Licence Renewed
ISBN: 9780857820440
Description
Bond has been assigned to investigate one Dr. Anton Murik, a brilliant nuclear physicist who is thought to have been meeting with a terrorist known as Franco. Together they plan to hijack six nuclear power plants around the world and start a global meltdown, unless Bond can stop them...
Reviewed on 6th August 2012
Licence Renewed is the first James Bond novel by John Gardner after he took over as continuation writer for the series in the early 1980s. It's very different from the works of Ian Fleming and previous continuation writer Kingsley Amis who did a passable attempt at replicating Fleming's style.
Gardner begins with an attempt to bring Bond and his world up to date (to the eighties) involving the introduction of new characters, vehicles and explicitly changing some of Bond's characteristics. Then Bond heads to Scotland to investigate a nuclear physicist's suspicious dealings with a known terrorist.
Considering this as part of the wider series, it seems that Gardner has made a conscious decision not to base his writing on Fleming's. There's much less of the character of Bond - one of the highlights of the original novels - and more made of the action and gadgetry, much like the movie version of James Bond. A few aspects are nodded to gently, but they feel out of place. It's not a Bond novel that fits with what's gone before, and could easily have been about a new character rather than continuing the brand.
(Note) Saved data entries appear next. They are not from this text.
Lemma tt_available_covers_witness :
  Forall
    (has_key
       [(VStr "2021",
         [mkdataset "2020-12-29" "Unknown" "2021/2020-12-29";
          mkdataset "2021-01-05" "Transit Costs" "2021/2021-01-05";
          mkdataset "2021-01-12" "Art Collections" "2021/2021-01-12"])])
    [VStr "2021"].
Proof.
  eapply (tt_available_covers (Sample.env 60) Sample.start).
  - vm_compute. reflexivity.
  - discriminate.
  - reflexivity.
  - reflexivity.
  - reflexivity.
  - reflexivity.
Defined.

(** * The entries of a listing *)
Module TitleFacts.
Import Str StrFacts MarkdownFacts MarkdownLines.

Lemma rev_involutive s : String.rev (String.rev s) = s.
Proof.
  induction s as [|c s IH]; [reflexivity|].
  rewrite rev_cons, rev_app_distr, IH. reflexivity.
Qed.

Lemma lstrip_starts s : starts_with_space (lstrip s) = false.
Proof.
  induction s as [|c s IH]; [reflexivity|]. cbn [lstrip].
  destruct (is_space c) eqn:E; [exact IH | exact E].
Qed.

Lemma lstrip_suffix s : exists w, s = w +:+ lstrip s.
Proof.
  induction s as [|c s [w IH]]; [exists ""; reflexivity|]. cbn [lstrip].
  destruct (is_space c).
  - exists (String c w). rewrite app_cons, <- IH. reflexivity.
  - exists "". reflexivity.
Qed.

Lemma one_line_lstrip s : one_line s = true -> one_line (lstrip s) = true.
Proof.
  destruct (lstrip_suffix s) as [w E]. intros H. rewrite E in H.
  rewrite one_line_app in H. apply andb_true_iff in H as [_ H]. exact H.
Qed.

Lemma one_line_rev s : one_line (String.rev s) = one_line s.
Proof. unfold one_line, line_feed. rewrite contains_rev. reflexivity. Qed.

(** What [strip] leaves of one line is tidy. *)
Lemma strip_tidy s : one_line s = true -> tidy (strip s) = true.
Proof.
  intros Hline. unfold strip, tidy.
  set (u := lstrip s). set (v := lstrip (String.rev u)).
  assert (Hu : one_line u = true) by (apply one_line_lstrip, Hline).
  assert (Hv : one_line v = true)
    by (apply one_line_lstrip; rewrite one_line_rev; exact Hu).
  rewrite one_line_rev, Hv, rev_involutive.
  unfold v at 2. rewrite lstrip_starts. rewrite andb_true_r. cbn [andb].
  apply negb_true_iff.
  destruct (lstrip_suffix (String.rev u)) as [w E]. fold v in E.
  assert (Eu : u = String.rev v +:+ String.rev w)
    by (rewrite <- rev_app_distr, <- E, rev_involutive; reflexivity).
  pose proof (lstrip_starts s) as Hstart. fold u in Hstart.
  rewrite Eu in Hstart. destruct (String.rev v) as [|c r]; [reflexivity|].
  exact Hstart.
Qed.

Lemma until_newline_one_line s : one_line (Re.until_newline s) = true.
Proof.
  unfold one_line, line_feed. apply negb_true_iff.
  induction s as [|c s IH]; [reflexivity|]. cbn [Re.until_newline].
  rewrite is_newline_eqb. destruct (Ascii.eqb "010" c) eqn:E; [reflexivity|].
  rewrite contains_cons, E, IH. reflexivity.
Qed.

Lemma search_title_one_line s group1 :
  Re.search_title s = Some group1 -> one_line group1 = true.
Proof.
  induction s as [|c s IH]; cbn [Re.search_title]; [discriminate|].
  destruct (Ascii.eqb c "#"); [|exact IH].
  destruct s as [|w s']; [discriminate|].
  destruct (is_space w); [|exact IH].
  intros [= <-]. apply until_newline_one_line.
Qed.

Lemma title_of_tidy readme_response :
  tidy (TidyTuesdayPy.title_of readme_response) = true.
Proof.
  unfold TidyTuesdayPy.title_of.
  destruct (status_code readme_response =? 200)%Z; [|reflexivity].
  destruct (Re.search_title (text readme_response)) as [group1|] eqn:E;
    [|reflexivity].
  apply strip_tidy. exact (search_title_one_line _ _ E).
Qed.

End TitleFacts.

Section Entries.
Import TidyTuesdayPy TitleFacts.
Context (env : Env).

Lemma match_date_name_false v :
  Re.match_date_name v = Ok false ->
  exists s, v = VStr s /\ Re.is_date_name s = false.
Proof. destruct v; cbn; intros [=]. eauto. Qed.

Lemma omap_week_name folder rest :
  omap week_name (folder :: rest)
  = match week_name folder with
    | Some name => name :: omap week_name rest
    | None => omap week_name rest
    end.
Proof. reflexivity. Qed.

(** The loop makes one entry for each folder whose name has the form
    of a date, in the order of the folders. *)
Lemma datasets_loop_dates year folders :
  forall acc s datasets s' l,
    datasets_loop env year folders acc s = (Ok datasets, s', l) ->
    map date datasets = map date acc ++ omap week_name folders.
Proof.
  induction folders as [|folder rest IH]; intros acc s datasets s' l Hrun;
    cbn [datasets_loop] in Hrun.
  { injection Hrun as <- _ _. cbn. rewrite app_nil_r. reflexivity. }
  apply bind_inv in Hrun as (name & s1 & l1 & la & Hname & Hrun & _).
  unfold lift in Hname. injection Hname as Hname <- <-.
  apply bind_inv in Hrun as (is_date & s2 & l2 & lb & Hmatch & Hrun & _).
  unfold lift in Hmatch. injection Hmatch as Hmatch <- <-.
  rewrite omap_week_name. unfold week_name at 1 2. rewrite Hname.
  destruct is_date.
  - apply match_date_name_true in Hmatch as (d & -> & Hd). rewrite Hd.
    apply bind_inv in Hrun as (response & s3 & l3 & lc & _ & Hrun & _).
    rewrite (IH _ _ _ _ _ Hrun), map_app, <- app_assoc. reflexivity.
  - apply match_date_name_false in Hmatch as (d & -> & Hd). rewrite Hd.
    exact (IH _ _ _ _ _ Hrun).
Qed.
That aside, the book is a reasonable adventure in its own right. The action is fast paced (once the opening exposition is dealt with) and the plot is well thought through and executed. There are a few too many of the typical James Bond clichés - generally it seems closer to a movie plot.
Overall though Gardner's writing is better than I remembered from reading some of his later Bond novels as a teenager. I'll definitely be including the rest in my re-read of the series.